In the 2021 Philippine Cup, he had a conference-high 17 rebounds to go with his 15 points as Meralco gave the Elite their 19th consecutive defeat. They ended the elimination round at 9–2. In Game 2 of their quarterfinals series against the Hotshots, he exited the game with a sprained ankle. He returned in Game 5, but they were eliminated the next game.

On March 23, 2024, Almazan won the PBA All-Star Big Man 3-point shooting at La Salle Coliseum. With 7-year-old son Rayl Jacob, he received a P30,000 cash prize from Willie Marcial and chairman Ricky Vargas.

==PBA career statistics==

As of the end of 2024–25 season

===Season-by-season averages===

| Year | Team | GP | MPG | FG% | 3P% | 4P% | FT% | RPG | APG | SPG | BPG | PPG |
| 2013–14 | Rain or Shine | 60 | 15.3 | .556 | .176 | — | .578 | 5.6 | .6 | .3 | 1.0 | 5.9 |
| 2014–15 | Rain or Shine | 55 | 18.9 | .557 | .167 | — | .642 | 5.6 | .6 | .3 | .7 | 7.6 |
| 2015–16 | Rain or Shine | 50 | 16.3 | .504 | .241 | — | .724 | 6.0 | .7 | .2 | .8 | 7.4 |
| 2016–17 | Rain or Shine | 27 | 19.5 | .564 | .341 | — | .608 | 6.9 | .8 | .1 | .9 | 10.1 |
| 2017–18 | Rain or Shine | 30 | 21.8 | .464 | .308 | — | .646 | 7.2 | 1.1 | .4 | 1.2 | 11.4 |
| 2019 | Rain or Shine | 35 | 26.0 | .456 | .228 | — | .645 | 8.0 | .9 | .3 | 1.3 | 9.9 |
Meralco
| 2020 | Meralco | 17 | 19.4 | .528 | .222 | — | .500 | 6.2 | .9 | .5 | .9 | 8.2 |
| 2021 | Meralco | 40 | 20.5 | .562 | .118 | — | .679 | 6.0 | .9 | .4 | 1.3 | 7.7 |
| 2022–23 | Meralco | 45 | 21.7 | .469 | .423 | — | .711 | 6.7 | .8 | .2 | .9 | 8.2 |
| 2023–24 | Meralco | 36 | 19.2 | .452 | .429 | — | .722 | 6.3 | .6 | .2 | .5 | 7.0 |
| 2024–25 | Meralco | 30 | 14.3 | .531 | .286 | — | .673 | 5.1 | .4 | .1 | .9 | 6.4 |
| Career |  | 425 | 19.1 | .508 | .281 | — | .650 | 6.2 | .7 | .3 | .9 | 7.9 |

== National team career ==
Almazan was first invited to the Philippines' national team for the 2016 FIBA Olympic Qualifying Tournament, but he was not released by Rain or Shine.
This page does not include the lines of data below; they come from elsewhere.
(** *** [fsencode_filename] *)

(** X10.  fsencode_filename calls fspath exactly once.  A Python exception
    of fspath comes out unchanged; a result that is no string comes out
    as the type error "expected pathlike object" and nothing else does;
    py::cast_error never comes out. *)
Theorem fsencode_filename_outcomes o :
  trace (fsencode_filename o) = [EvFspath o] /\
  outcome (fsencode_filename o) ≠ Throw cast_error /\
  (forall pyexc, fspath o = Raises pyexc <->
     outcome (fsencode_filename o) = Throw (error_already_set pyexc)) /\
  (forall filename, (exists r, fspath o = Returns r /\ cast_string r = Some filename) <->
     outcome (fsencode_filename o) = Ok filename) /\
  (forall msg, outcome (fsencode_filename o) = Throw (type_error msg) <->
     msg = "expected pathlike object" /\
     exists r, fspath o = Returns r /\ cast_string r = None).
Proof.
  rewrite fsencode_filename_eq. unfold trace, outcome. simpl.
  destruct (fspath o) as [r|x]; [destruct (cast_string r) as [fn|] eqn:Hfn|];
    repeat split; try done; try naive_solver.
Qed.

(** *** [save] *)

Lemma save_eq q filename static_id preserve_pdfa :
  save q filename static_id preserve_pdfa
  = match outcome (fsencode_filename filename) with
    | Throw e => ([EvFspath filename], Throw e)
    | Ok fn =>
        match QPDFWriter_open q fn with
        | Throw e => ([EvFspath filename; EvWriterOpen q fn], Throw e)
        | Ok _ =>
            let w := save_writer q fn static_id in
            match QPDFWriter_write w with
            | Throw e => ([EvFspath filename; EvWriterOpen q fn; EvWrite w], Throw e)
            | Ok _ =>
                if preserve_pdfa
                then ([EvFspath filename; EvWriterOpen q fn; EvWrite w;
                       EvRepairPdfa filename],
                      from_python (repair_pdfa filename))
                else ([EvFspath filename; EvWriterOpen q fn; EvWrite w], Ok tt)
            end
        end
    end.
Proof.
  unfold save, save_writer, mbind, M_bind. rewrite fsencode_filename_eq.
  unfold outcome, bind, call. simpl.
  destruct (fspath filename) as [r|]; simpl; [|done].
  destruct (cast_string r) as [fn|]; simpl; [|done].
  destruct (QPDFWriter_open q fn); simpl; [|done].
  destruct (QPDFWriter_write _); simpl; [|done].
  by destruct preserve_pdfa.
Qed.

Lemma fsencode_filename_Ok o fn :
  outcome (fsencode_filename o) = Ok fn <->
  exists r, fspath o = Returns r /\ cast_string r = Some fn.
Proof.
  rewrite fsencode_filename_eq. unfold outcome. simpl.
  destruct (fspath o) as [r|x]; [destruct (cast_string r) eqn:Hfn|]; naive_solver.
Qed.

Lemma written_iff q filename static_id fn :
  written q filename static_id fn <->
  outcome (fsencode_filename filename) = Ok fn /\
  QPDFWriter_open q fn = Ok tt /\
  QPDFWriter_write (save_writer q fn static_id) = Ok tt.
Proof. unfold written. by rewrite fsencode_filename_Ok. Qed.

(** X11.  save ends well exactly when fspath gave a name, the writer
    opened that file, the write went through and, with preserve_pdfa, the
    repair helper returned. *)
Theorem save_succeeds_iff q filename static_id preserve_pdfa :
  outcome (save q filename static_id preserve_pdfa) = Ok tt <->
  exists fn, written q filename static_id fn /\
    (preserve_pdfa = true -> repair_pdfa filename = Returns tt).
Proof.
  rewrite save_eq. setoid_rewrite written_iff.
  destruct (outcome (fsencode_filename filename)) as [fn|e] eqn:Hfn.
  2:{ split; [intros [=]|]. intros (fn & (Hbad & _) & _). discriminate Hbad. }
  destruct (QPDFWriter_open q fn) as [[]|e] eqn:Hopen; simpl.
  2:{ split; [intros [=]|]. intros (fn' & (Hfn' & Hopen' & _) & _).
      injection Hfn' as <-. congruence. }
  destruct (QPDFWriter_write _) as [[]|e] eqn:Hwrite; simpl.
  2:{ split; [intros [=]|]. intros (fn' & (Hfn' & _ & Hwrite') & _).
      injection Hfn' as <-. congruence. }
  destruct preserve_pdfa; unfold outcome; simpl.
  - destruct (repair_pdfa filename) as [[]|x] eqn:Hrepair; simpl.
    + split; [|done]. intros _. by exists fn.
    + split; [intros [=]|]. intros (fn' & _ & Hret).
      specialize (Hret eq_refl). discriminate Hret.
  - split; [|done]. intros _. by exists fn.
Qed.

(** X12.  save calls the PDF/A repair helper exactly when preserve_pdfa is
    set and the write went through, and it passes the filename object it
    was given, not the encoded name. *)
Theorem save_repairs_after_write q filename static_id preserve_pdfa o :
  EvRepairPdfa o ∈ trace (save q filename static_id preserve_pdfa) <->
  o = filename /\ preserve_pdfa = true /\
  exists fn, written q filename static_id fn.
Proof.
  rewrite save_eq. setoid_rewrite written_iff.
  assert (forall t : list event,
            (forall ev, ev ∈ t -> forall o', ev ≠ EvRepairPdfa o') ->
            ¬ EvRepairPdfa o ∈ t) as Hnot.
  { intros t Ht Hin. by apply (Ht _ Hin o). }
  destruct (outcome (fsencode_filename filename)) as [fn|e] eqn:Hfn.
  2:{ split; [|by intros (_ & _ & fn & [=] & _)]. intros Hin.
      destruct (Hnot [EvFspath filename]); [|done].
      intros ev ->%list_elem_of_singleton. done. }
  destruct (QPDFWriter_open q fn) as [[]|e] eqn:Hopen; simpl.
  2:{ split.
      - intros Hin. destruct (Hnot [EvFspath filename; EvWriterOpen q fn]); [|done].
        intros ev Hev o'. rewrite !elem_of_cons, elem_of_nil in Hev.
        destruct Hev as [->|[->|[]]]; done.
      - intros (_ & _ & fn' & Hfn' & Hopen' & _). injection Hfn' as <-. congruence. }
  destruct (QPDFWriter_write _) as [[]|e] eqn:Hwrite; simpl.
  2:{ split.
      - intros Hin. unfold trace in Hin. simpl in Hin.
        rewrite !elem_of_cons, elem_of_nil in Hin.
        destruct Hin as [Hin|[Hin|[Hin|[]]]]; discriminate Hin.
      - intros (_ & _ & fn' & Hfn' & _ & Hwrite'). injection Hfn' as <-. congruence. }
  destruct preserve_pdfa; unfold trace; simpl.
  - rewrite !elem_of_cons, elem_of_nil. split.
    + intros [Hin|[Hin|[Hin|[Hin|[]]]]]; try discriminate Hin.
      injection Hin as ->. split; [done|]. split; [done|]. by exists fn.
    + intros (-> & _ & _). auto.
  - rewrite !elem_of_cons, elem_of_nil. split.
    + intros [Hin|[Hin|[Hin|[]]]]; discriminate Hin.
    + by intros (_ & [=] & _).
Qed.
He first played for Gilas in the 2017 SEABA Championship. He was also a member of the Gilas team in the SEA Games that year, and the FIBA Asia Cup.
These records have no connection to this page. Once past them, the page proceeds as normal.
(** * Listing search and ranking: a shallow embedding of the discovery
      search module (Elasticsearch client, [Listing.search],
      [Listing.updateScoreTags], [getExchangeRatesToUSD]).

    Conventions of the embedding.
    - JavaScript values that end up inside query trees are [jsval]
      (JSON trees plus [undefined]); numbers that occur in the queries are
      integers and are carried as [Z].
    - Painless [double]/[float] arithmetic is carried out in [Q]; painless
      [long] arithmetic is [Z] with the 64-bit wrap-around written out.
    - Asynchronous calls are sequenced in a state-and-exception monad over
      a [trace] that records log lines, rate-source lookups and the
      requests sent to the index engine.  A rejected promise that is
      awaited is a [Throw]; a promise that is never awaited cannot
      influence the caller. *)

From Stdlib Require Import ZArith QArith Lqa Ascii String List Lia.
From stdpp Require Import gmap strings list.

Import ListNotations.
Local Open Scope string_scope.
Local Open Scope Z_scope.

(* ------------------------------------------------------------------ *)
(** ** JavaScript values *)

#[local] Set Warnings "-register-all".
Inductive jsval : Type :=
| VUndefined
| VNull
| VBool (b : bool)
| VNum (n : Z)
| VStr (s : string)
| VArr (items : list jsval)
| VObj (props : list (string * jsval)).

(** Structural comparison of two values. *)
Fixpoint jsval_eqb (a b : jsval) : bool :=
  match a, b with
  | VUndefined, VUndefined | VNull, VNull => true
  | VBool x, VBool y => Bool.eqb x y
  | VNum x, VNum y => x =? y
  | VStr x, VStr y => String.eqb x y
  | VArr xs, VArr ys =>
      (fix go (xs ys : list jsval) : bool :=
         match xs, ys with
         | [], [] => true
         | x :: xs', y :: ys' => jsval_eqb x y && go xs' ys'
         | _, _ => false
         end) xs ys
  | VObj ps, VObj qs =>
      (fix go (ps qs : list (string * jsval)) : bool :=
         match ps, qs with
         | [], [] => true
         | (k, x) :: ps', (k', y) :: qs' =>
             String.eqb k k' && jsval_eqb x y && go ps' qs'
         | _, _ => false
         end) ps qs
  | _, _ => false
  end.

(** Property read [o.k]: the first binding wins (object literals of the
    source never repeat a key); a missing property and a read on a
    non-object primitive both give [undefined].  Reads on [undefined] or
    [null] raise in JavaScript and are handled where they can occur. *)
Fixpoint assoc_get (k : string) (props : list (string * jsval)) : jsval :=
  match props with
  | [] => VUndefined
  | (k', v) :: rest => if String.eqb k k' then v else assoc_get k rest
  end.

Definition js_prop (k : string) (v : jsval) : jsval :=
  match v with
  | VObj props => assoc_get k props
  | _ => VUndefined
  end.

(** [v || d] on the falsy values that can occur here. *)
Definition js_truthy (v : jsval) : bool :=
  match v with
  | VUndefined | VNull => false
  | VBool b => b
  | VNum n => negb (n =? 0)
  | VStr s => negb (String.eqb s "")
  | VArr _ | VObj _ => true
  end.

Definition js_or (v d : jsval) : jsval := if js_truthy v then v else d.

(** lodash [get(obj, path, default)]: walk the path, stop at anything that
    is not an object, and substitute the default for [undefined]. *)
Fixpoint get_path (path : list string) (v : jsval) : jsval :=
  match path with
  | [] => v
  | k :: rest => get_path rest (js_prop k v)
  end.

Definition get (v : jsval) (path : list string) (default : jsval) : jsval :=
  match get_path path v with
  | VUndefined => default
  | r => r
  end.

(** [s.split(sep)] for a one-character separator. *)
Fixpoint split (sep : ascii) (s : string) : list string :=
  match s with
  | EmptyString => [EmptyString]
  | String c rest =>
      if Ascii.eqb c sep then EmptyString :: split sep rest
      else match split sep rest with
           | h :: t => String c h :: t
           | [] => [String c EmptyString]
           end
  end.

(** [JSON.parse(JSON.stringify(v))] on a defined value: an [undefined]
    array element becomes [null], an [undefined] property is dropped. *)
Fixpoint json_clone (v : jsval) : jsval :=
  match v with
  | VArr items =>
      VArr (List.map (fun x => match x with
                               | VUndefined => VNull
                               | _ => json_clone x
                               end) items)
  | VObj props =>
      VObj ((fix go (ps : list (string * jsval)) : list (string * jsval) :=
               match ps with
               | [] => []
               | (k, x) :: rest =>
                   match x with
                   | VUndefined => go rest
                   | _ => (k, json_clone x) :: go rest
                   end
               end) props)
  | _ => v
  end.

(* ------------------------------------------------------------------ *)
(** ** Errors *)

Inductive error : Type :=
| TypeError (what : string)
| Rejected (who : string)
| NotWhitelisted (sort order : string).

Inductive result (A : Type) : Type :=
| Ok (a : A)
| Throw (e : error).
Arguments Ok {A} a.
Arguments Throw {A} e.

Definition rbind {A B} (r : result A) (k : A -> result B) : result B :=
  match r with
  | Ok a => k a
  | Throw e => Throw e
  end.

(* ------------------------------------------------------------------ *)
(** ** Query trees *)

(** [esQuery.bool]: the four clause arrays of a boolean query. *)
Module BoolQuery.
Record t : Type := mk {
  must : list jsval;
  must_not : list jsval;
  should : list jsval;
  filter : list jsval
}.

Definition to_js (q : t) : jsval :=
  VObj [("bool", VObj [("must", VArr (must q));
                       ("must_not", VArr (must_not q));
                       ("should", VArr (should q));
                       ("filter", VArr (filter q))])].

Definition push_must (c : jsval) (q : t) : t :=
  mk (must q ++ [c]) (must_not q) (should q) (filter q).
Definition push_must_not (c : jsval) (q : t) : t :=
  mk (must q) (must_not q ++ [c]) (should q) (filter q).
Definition push_should (c : jsval) (q : t) : t :=
  mk (must q) (must_not q) (should q ++ [c]) (filter q).
Definition push_filter (c : jsval) (q : t) : t :=
  mk (must q) (must_not q) (should q) (filter q ++ [c]).

(** The deep copy, array by array. *)
Definition clone_item (x : jsval) : jsval :=
  match x with
  | VUndefined => VNull
  | _ => json_clone x
  end.

Definition clone (q : t) : t :=
  mk (List.map clone_item (must q)) (List.map clone_item (must_not q))
     (List.map clone_item (should q)) (List.map clone_item (filter q)).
In 2018, he was included in the roster for the 2018 Asian Games, along with most of his Rain or Shine teammates. He was also in the roster for the 4th window of the Asian Qualifiers for the 2019 FIBA Basketball World Cup.
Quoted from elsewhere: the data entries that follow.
(** * CmpStreamPrefetcher: a stream prefetcher over a replacement-managed table

    Shallow embedding of [src/CmpStreamPrefetcher.h].  Machine integers are
    values of [Z] with the wrap-around of every C++ conversion written out;
    the stream table is a list of slots in index order. *)

From Stdlib Require Import ZArith Lia Bool List.
From stdpp Require Import base list.

Local Open Scope Z_scope.

(** ** Machine integers *)

Module Word.

(** Value of an unsigned [w]-bit object after storing [x] into it. *)
Definition unsigned (w x : Z) : Z := x mod 2 ^ w.

(** Value of a signed [w]-bit object after storing [x] into it
    (two's complement conversion). *)
Definition signed (w x : Z) : Z := (x + 2 ^ (w - 1)) mod 2 ^ w - 2 ^ (w - 1).

End Word.

(** [uint32] and [int32] are the 32-bit types the source names. *)
Definition uint32 (x : Z) : Z := Word.unsigned 32 x.
Definition int32 (x : Z) : Z := Word.signed 32 x.

(** Modelled from the spec: [Types.h], which declares [addr_t], is not among
    the sources.  The spec speaks of virtual and physical addresses and asks
    for care with underflow of their differences.  The source takes [llabs]
    (the [long long] absolute value) of the difference between the anchor
    and the access, which tells an access above the anchor from a far one
    only if the difference is 64 bits wide: [addr_t] is taken as the
    unsigned 64-bit integer, and [long long] as the signed 64-bit integer. *)
Definition addr_t (x : Z) : Z := Word.unsigned 64 x.
Definition int64 (x : Z) : Z := Word.signed 64 x.
(** Every character of a normalized string is a word character or a
    hyphen. *)
Lemma normalize_kept input c :
  c ∈ normalizeToKebabCase input ->
  JsString.isWordChar c || JsString.isHyphen c = true.
Proof.
  unfold normalizeToKebabCase. destruct (JsString.truthy input); simpl;
    [|by intros ?%elem_of_nil].
  intros Hc%dropWhileEnd_sublist%dropWhile_sublist%elem_of_replaceRuns.
  destruct Hc as [->|[Hc _]]; [done|].
  apply elem_of_removeAll in Hc as [_ Hc]. by apply negb_false_iff in Hc.
Qed.

Lemma normalize_no_space input :
  Forall (fun c => JsString.isWhiteSpace c = false) (normalizeToKebabCase input).
Proof.
  apply Forall_forall. intros c Hc. eapply kept_not_space, normalize_kept, Hc.
Qed.

(** The shape of a normalized string: hyphens are isolated and none is
    at either end. *)
Lemma normalize_shape input :
  let o := normalizeToKebabCase input in
  noAdjacent JsString.isHyphen o = true
  /\ JsString.dropWhile JsString.isHyphen o = o
  /\ JsString.dropWhileEnd JsString.isHyphen o = o.
Proof.
  unfold normalizeToKebabCase. destruct (JsString.truthy input); simpl; [|done].
  split.
  - apply dropWhileEnd_noAdjacent, dropWhile_noAdjacent, replaceRuns_noAdjacent.
  - apply trimBoth_fixed.
Qed.
Definition statistics_error : log_record :=
  LogRecord ERROR "Error calculating edge statistics: AttributeError".

Definition no_face_data : log_record :=
  LogRecord WARNING "No face data to plot.".

Definition no_edge_data : log_record :=
  LogRecord WARNING "No edge data to plot.".

Definition stereonet_saved (path : string) : log_record :=
  LogRecord INFO ("Faces stereonet saved to " ++ path).

Definition stereonet_error (e : exn) : log_record :=
  LogRecord ERROR ("Error generating faces stereonet: " ++ exn_name e).

Definition histogram_saved (path : string) : log_record :=
  LogRecord INFO ("Edges histogram saved to " ++ path).

Definition histogram_error (e : exn) : log_record :=
  LogRecord ERROR ("Error generating edges histogram: " ++ exn_name e).

End ExtraForms.

(** * Properties *)

(** ** The [math] layer *)

Ltac run_monad :=
  cbv beta iota zeta delta
    [bind ret get put modify lift log raise try_except getattr on_object
     index call_on];
  cbn [app].

Section MathFacts.

Lemma py_sqrt_nonneg (x : R) : 0 <= x -> py_sqrt x = Ok (sqrt x).
Proof.
  intros Hx. unfold py_sqrt. destruct (Rlt_dec x 0); [lra | reflexivity].
Qed.

Lemma sum_sq2_nonneg (a b : R) : 0 <= a ^ 2 + b ^ 2.
Proof. pose proof (pow2_ge_0 a). pose proof (pow2_ge_0 b). lra. Qed.

Lemma sum_sq3_nonneg (a b c : R) : 0 <= a ^ 2 + b ^ 2 + c ^ 2.
Proof. pose proof (sum_sq2_nonneg a b). pose proof (pow2_ge_0 c). lra. Qed.

Lemma degrees_radians (d : R) : degrees (radians d) = d.
Proof. unfold degrees, radians. pose proof PI_RGT_0. field. lra. Qed.

Lemma radians_degrees (r : R) : radians (degrees r) = r.
Proof. unfold degrees, radians. pose proof PI_RGT_0. field. lra. Qed.

Lemma degrees_le (a b : R) : a <= b -> degrees a <= degrees b.
Proof.
  intros H. unfold degrees. apply Rmult_le_compat_r; [| exact H].
  pose proof PI_RGT_0. apply Rlt_le, Rdiv_lt_0_compat; lra.
Qed.

Lemma degrees_lt (a b : R) : a < b -> degrees a < degrees b.
Proof.
  intros H. unfold degrees. apply Rmult_lt_compat_r; [| exact H].
  pose proof PI_RGT_0. apply Rdiv_lt_0_compat; lra.
Qed.

Lemma degrees_PI : degrees PI = 180.
Proof. unfold degrees. pose proof PI_RGT_0. field. lra. Qed.

Lemma degrees_0 : degrees 0 = 0.
Proof. unfold degrees. lra. Qed.

(** The floored remainder lies in [[0, m)]. *)
Lemma py_mod_range (x m : R) : 0 < m -> 0 <= py_mod x m < m.
Proof.
  intros Hm. unfold py_mod.
  destruct (Zfloor_bound (x / m)) as [Hlo Hhi].
  assert (Hx : x = m * (x / m)) by (field; lra).
  split.
  - apply (Rmult_le_compat_l m) in Hlo; lra.
  - apply (Rmult_lt_compat_l m) in Hhi; lra.
Qed.

Lemma py_mod_small (x m : R) : 0 <= x < m -> py_mod x m = x.
Proof.
  intros [Hlo Hhi]. unfold py_mod.
  assert (Hm : 0 < m) by lra.
  rewrite (Zfloor_eq 0 (x / m)); [lra |].
  split.
  - apply Rmult_le_pos; [lra |]. apply Rlt_le, Rinv_0_lt_compat, Hm.
  - apply (Rmult_lt_reg_r m); [exact Hm |].
    replace (x / m * m) with x by (field; lra). lra.
Qed.

Lemma py_mod_neg (x m : R) : - m <= x < 0 -> py_mod x m = x + m.
Proof.
  intros [Hlo Hhi]. unfold py_mod.
  assert (Hm : 0 < m) by lra.
  rewrite (Zfloor_eq (-1) (x / m)); [lra |].
  split.
  - apply (Rmult_le_reg_r m); [exact Hm |].
    replace (x / m * m) with x by (field; lra). lra.
  - apply (Rmult_lt_reg_r m); [exact Hm |].
    replace (x / m * m) with x by (field; lra). lra.
Qed.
In 2019, he played for Gilas in the 2019 FIBA Basketball World Cup.

In 2022, he was in the pool for the fourth window of the 2023 FIBA World Cup Asian Qualifiers, but had to beg off due to family issues regarding his son's health.

==Personal life==
Almazan is the father of 7-year-old son Rayl Jacob.

On April 15, 2024, Almazan was accused of attempted bribery of Jayson Montemayo, a Philippine Coast Guard officer who issued a traffic ticket after the Special Action and Intelligence Committee for Transportation (DOTr-SAICT) traffic police flagged him down for using the EDSA Busway in an unauthorized SUV-Disregarding Traffic Sign-driving without the certificate of registration and vehicle official receipt.